(Saved data entries)
*-*-*
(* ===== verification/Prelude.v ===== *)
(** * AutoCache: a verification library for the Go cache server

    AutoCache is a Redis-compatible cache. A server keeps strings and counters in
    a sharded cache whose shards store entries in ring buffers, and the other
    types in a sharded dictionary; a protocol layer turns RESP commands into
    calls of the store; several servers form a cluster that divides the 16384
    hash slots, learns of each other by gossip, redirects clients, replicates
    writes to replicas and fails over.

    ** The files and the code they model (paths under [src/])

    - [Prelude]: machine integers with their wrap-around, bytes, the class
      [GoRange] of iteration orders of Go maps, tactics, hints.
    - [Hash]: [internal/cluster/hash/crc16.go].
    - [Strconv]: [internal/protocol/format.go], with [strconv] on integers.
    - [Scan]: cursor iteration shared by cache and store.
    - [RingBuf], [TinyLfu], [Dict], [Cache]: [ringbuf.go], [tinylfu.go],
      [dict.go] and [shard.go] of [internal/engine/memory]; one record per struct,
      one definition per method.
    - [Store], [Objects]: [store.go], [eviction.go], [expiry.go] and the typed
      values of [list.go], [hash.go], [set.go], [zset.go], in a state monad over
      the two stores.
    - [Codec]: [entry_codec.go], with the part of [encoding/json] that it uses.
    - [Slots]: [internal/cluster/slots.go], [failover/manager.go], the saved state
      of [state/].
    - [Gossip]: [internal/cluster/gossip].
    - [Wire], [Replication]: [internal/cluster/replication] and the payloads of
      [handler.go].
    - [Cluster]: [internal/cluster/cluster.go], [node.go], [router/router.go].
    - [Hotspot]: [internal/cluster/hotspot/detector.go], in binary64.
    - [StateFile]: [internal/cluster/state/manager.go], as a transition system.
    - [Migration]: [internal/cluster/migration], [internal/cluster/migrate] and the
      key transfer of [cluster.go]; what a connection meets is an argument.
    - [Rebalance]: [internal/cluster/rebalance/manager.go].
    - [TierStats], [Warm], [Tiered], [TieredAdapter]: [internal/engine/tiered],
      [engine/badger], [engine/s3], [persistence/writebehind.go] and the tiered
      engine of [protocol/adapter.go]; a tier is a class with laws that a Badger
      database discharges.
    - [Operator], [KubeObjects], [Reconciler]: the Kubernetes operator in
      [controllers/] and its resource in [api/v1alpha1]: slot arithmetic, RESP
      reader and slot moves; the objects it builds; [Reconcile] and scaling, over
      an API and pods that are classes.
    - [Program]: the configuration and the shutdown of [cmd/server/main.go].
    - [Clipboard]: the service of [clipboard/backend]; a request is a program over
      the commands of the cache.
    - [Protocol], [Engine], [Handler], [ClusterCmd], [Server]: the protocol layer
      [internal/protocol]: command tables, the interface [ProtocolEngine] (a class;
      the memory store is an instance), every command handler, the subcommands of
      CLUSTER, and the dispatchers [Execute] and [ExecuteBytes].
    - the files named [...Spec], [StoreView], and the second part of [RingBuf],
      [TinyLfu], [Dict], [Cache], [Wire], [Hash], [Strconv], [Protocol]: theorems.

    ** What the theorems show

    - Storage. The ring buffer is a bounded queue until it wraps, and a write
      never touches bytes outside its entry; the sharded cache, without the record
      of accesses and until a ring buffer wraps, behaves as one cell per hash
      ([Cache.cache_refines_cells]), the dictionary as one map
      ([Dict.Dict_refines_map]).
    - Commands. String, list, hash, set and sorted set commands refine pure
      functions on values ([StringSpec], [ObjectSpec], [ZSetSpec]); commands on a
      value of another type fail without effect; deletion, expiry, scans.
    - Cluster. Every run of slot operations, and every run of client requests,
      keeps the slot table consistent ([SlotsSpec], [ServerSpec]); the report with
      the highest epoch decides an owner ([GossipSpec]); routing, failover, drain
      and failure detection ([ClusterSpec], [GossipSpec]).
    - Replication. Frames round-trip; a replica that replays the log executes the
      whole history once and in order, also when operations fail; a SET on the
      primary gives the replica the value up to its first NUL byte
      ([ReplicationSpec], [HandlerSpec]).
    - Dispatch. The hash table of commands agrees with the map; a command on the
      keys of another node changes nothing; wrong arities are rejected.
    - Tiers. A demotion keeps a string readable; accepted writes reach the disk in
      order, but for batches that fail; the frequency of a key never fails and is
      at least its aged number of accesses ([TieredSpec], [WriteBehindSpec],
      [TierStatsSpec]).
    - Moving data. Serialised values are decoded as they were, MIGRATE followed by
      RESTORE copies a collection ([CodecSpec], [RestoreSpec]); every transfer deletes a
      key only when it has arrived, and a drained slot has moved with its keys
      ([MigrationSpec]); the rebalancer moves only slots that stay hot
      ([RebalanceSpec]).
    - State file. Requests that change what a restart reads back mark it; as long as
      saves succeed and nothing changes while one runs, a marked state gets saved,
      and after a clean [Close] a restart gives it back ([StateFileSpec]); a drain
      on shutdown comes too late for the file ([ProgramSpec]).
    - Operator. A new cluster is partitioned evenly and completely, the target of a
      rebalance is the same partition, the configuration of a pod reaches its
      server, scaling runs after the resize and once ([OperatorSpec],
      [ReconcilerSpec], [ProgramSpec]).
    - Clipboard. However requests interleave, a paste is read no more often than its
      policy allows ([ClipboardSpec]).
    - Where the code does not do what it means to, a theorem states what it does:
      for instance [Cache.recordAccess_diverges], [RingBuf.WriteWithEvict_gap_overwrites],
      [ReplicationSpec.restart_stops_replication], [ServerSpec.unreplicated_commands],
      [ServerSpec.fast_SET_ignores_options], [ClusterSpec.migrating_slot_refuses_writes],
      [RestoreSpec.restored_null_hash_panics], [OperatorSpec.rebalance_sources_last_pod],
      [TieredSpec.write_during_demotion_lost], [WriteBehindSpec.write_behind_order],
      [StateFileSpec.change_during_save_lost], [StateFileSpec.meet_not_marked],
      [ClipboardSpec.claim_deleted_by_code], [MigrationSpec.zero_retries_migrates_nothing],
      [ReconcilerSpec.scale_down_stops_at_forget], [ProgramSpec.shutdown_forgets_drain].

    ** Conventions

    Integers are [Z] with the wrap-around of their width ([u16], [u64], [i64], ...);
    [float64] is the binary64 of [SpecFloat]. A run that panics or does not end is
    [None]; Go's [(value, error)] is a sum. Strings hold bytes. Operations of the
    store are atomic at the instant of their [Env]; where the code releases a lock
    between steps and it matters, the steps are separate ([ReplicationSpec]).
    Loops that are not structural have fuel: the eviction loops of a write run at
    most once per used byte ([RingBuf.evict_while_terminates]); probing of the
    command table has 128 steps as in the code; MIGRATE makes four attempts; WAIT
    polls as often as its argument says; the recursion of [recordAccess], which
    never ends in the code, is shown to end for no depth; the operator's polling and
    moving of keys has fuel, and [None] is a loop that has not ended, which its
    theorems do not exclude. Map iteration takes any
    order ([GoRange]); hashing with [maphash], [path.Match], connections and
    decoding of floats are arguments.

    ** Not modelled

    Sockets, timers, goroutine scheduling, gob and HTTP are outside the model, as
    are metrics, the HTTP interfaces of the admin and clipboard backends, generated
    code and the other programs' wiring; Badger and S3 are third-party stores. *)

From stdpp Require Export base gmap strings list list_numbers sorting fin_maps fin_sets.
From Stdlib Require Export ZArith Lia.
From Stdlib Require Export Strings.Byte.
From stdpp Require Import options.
*-*-*
- [Task item]
Every line in the records above that contains the word "ReconcilerSpec" should be copied out.

- [Exercise solution]
      [ReconcilerSpec], [ProgramSpec]).
      [ReconcilerSpec.scale_down_stops_at_forget], [ProgramSpec.shutdown_forgets_drain].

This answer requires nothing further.